*Exercise brief*
The lines from the start of the data through the line containing "- The inputs" are to be reproduced exactly, both ends included.

[Dataset entries]
####################
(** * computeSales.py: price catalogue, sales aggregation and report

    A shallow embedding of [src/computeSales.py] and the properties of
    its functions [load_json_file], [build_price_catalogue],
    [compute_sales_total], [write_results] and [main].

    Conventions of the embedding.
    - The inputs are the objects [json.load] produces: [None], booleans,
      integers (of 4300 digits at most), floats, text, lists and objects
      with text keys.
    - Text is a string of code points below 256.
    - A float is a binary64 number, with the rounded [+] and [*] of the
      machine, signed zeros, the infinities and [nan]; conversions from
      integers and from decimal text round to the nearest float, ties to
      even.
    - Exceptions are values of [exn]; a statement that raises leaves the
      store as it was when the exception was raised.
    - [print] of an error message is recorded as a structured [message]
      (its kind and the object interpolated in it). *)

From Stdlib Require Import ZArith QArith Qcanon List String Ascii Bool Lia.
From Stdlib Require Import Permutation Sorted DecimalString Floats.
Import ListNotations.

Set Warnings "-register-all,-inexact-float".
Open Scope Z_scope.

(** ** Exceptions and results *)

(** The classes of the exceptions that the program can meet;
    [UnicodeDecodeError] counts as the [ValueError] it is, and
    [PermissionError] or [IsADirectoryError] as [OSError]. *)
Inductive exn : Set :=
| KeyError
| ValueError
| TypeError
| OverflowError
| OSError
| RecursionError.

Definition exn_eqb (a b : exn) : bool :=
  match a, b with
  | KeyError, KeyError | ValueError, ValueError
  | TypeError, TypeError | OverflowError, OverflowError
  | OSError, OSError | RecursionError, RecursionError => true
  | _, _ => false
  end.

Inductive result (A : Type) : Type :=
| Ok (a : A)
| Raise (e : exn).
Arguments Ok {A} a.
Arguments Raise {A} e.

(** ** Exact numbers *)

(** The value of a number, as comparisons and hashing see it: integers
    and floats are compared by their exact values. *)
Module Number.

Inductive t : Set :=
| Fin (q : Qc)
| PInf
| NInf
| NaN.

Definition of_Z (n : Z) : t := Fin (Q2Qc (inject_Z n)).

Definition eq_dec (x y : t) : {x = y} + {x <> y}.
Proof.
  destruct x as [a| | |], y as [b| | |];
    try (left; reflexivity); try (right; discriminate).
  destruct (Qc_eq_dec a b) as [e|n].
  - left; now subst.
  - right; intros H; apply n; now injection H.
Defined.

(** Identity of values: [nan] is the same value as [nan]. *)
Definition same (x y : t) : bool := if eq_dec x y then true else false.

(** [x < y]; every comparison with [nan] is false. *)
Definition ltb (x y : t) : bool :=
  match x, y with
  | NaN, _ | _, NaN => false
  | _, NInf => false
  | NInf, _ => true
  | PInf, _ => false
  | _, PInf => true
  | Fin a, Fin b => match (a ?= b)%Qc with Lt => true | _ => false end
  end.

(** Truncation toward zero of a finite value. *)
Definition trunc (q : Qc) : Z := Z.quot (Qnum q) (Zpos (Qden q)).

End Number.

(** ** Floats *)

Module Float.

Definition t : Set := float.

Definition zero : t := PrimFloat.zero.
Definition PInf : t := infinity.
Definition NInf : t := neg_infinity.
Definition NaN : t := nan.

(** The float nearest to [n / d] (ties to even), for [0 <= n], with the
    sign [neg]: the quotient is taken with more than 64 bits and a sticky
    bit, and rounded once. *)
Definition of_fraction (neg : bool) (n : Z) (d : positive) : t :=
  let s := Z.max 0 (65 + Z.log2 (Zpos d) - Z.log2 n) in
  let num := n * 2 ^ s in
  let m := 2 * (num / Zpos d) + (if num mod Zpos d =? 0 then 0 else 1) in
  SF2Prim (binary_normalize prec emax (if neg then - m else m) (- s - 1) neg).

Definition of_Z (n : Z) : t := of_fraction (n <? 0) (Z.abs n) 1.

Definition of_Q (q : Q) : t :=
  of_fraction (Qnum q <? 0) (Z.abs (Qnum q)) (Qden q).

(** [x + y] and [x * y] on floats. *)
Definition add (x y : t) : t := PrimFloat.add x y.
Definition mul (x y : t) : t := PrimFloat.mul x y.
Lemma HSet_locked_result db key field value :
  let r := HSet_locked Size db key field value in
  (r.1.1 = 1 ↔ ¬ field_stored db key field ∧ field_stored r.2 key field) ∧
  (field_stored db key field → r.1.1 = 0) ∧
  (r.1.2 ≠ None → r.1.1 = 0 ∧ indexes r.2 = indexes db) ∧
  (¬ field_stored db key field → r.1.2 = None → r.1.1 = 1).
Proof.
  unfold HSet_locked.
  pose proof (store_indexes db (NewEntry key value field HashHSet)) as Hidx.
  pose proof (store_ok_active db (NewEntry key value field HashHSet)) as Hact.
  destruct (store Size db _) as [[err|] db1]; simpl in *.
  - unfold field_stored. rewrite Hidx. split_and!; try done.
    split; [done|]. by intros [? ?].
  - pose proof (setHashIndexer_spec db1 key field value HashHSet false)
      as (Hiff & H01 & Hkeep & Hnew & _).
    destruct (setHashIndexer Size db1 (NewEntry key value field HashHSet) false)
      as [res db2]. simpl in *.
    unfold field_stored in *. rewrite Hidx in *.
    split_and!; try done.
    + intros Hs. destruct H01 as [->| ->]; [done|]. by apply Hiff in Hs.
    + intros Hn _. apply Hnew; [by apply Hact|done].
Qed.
####################
*Your solution*
(** * computeSales.py: price catalogue, sales aggregation and report

    A shallow embedding of [src/computeSales.py] and the properties of
    its functions [load_json_file], [build_price_catalogue],
    [compute_sales_total], [write_results] and [main].

    Conventions of the embedding.
    - The inputs are the objects [json.load] produces: [None], booleans,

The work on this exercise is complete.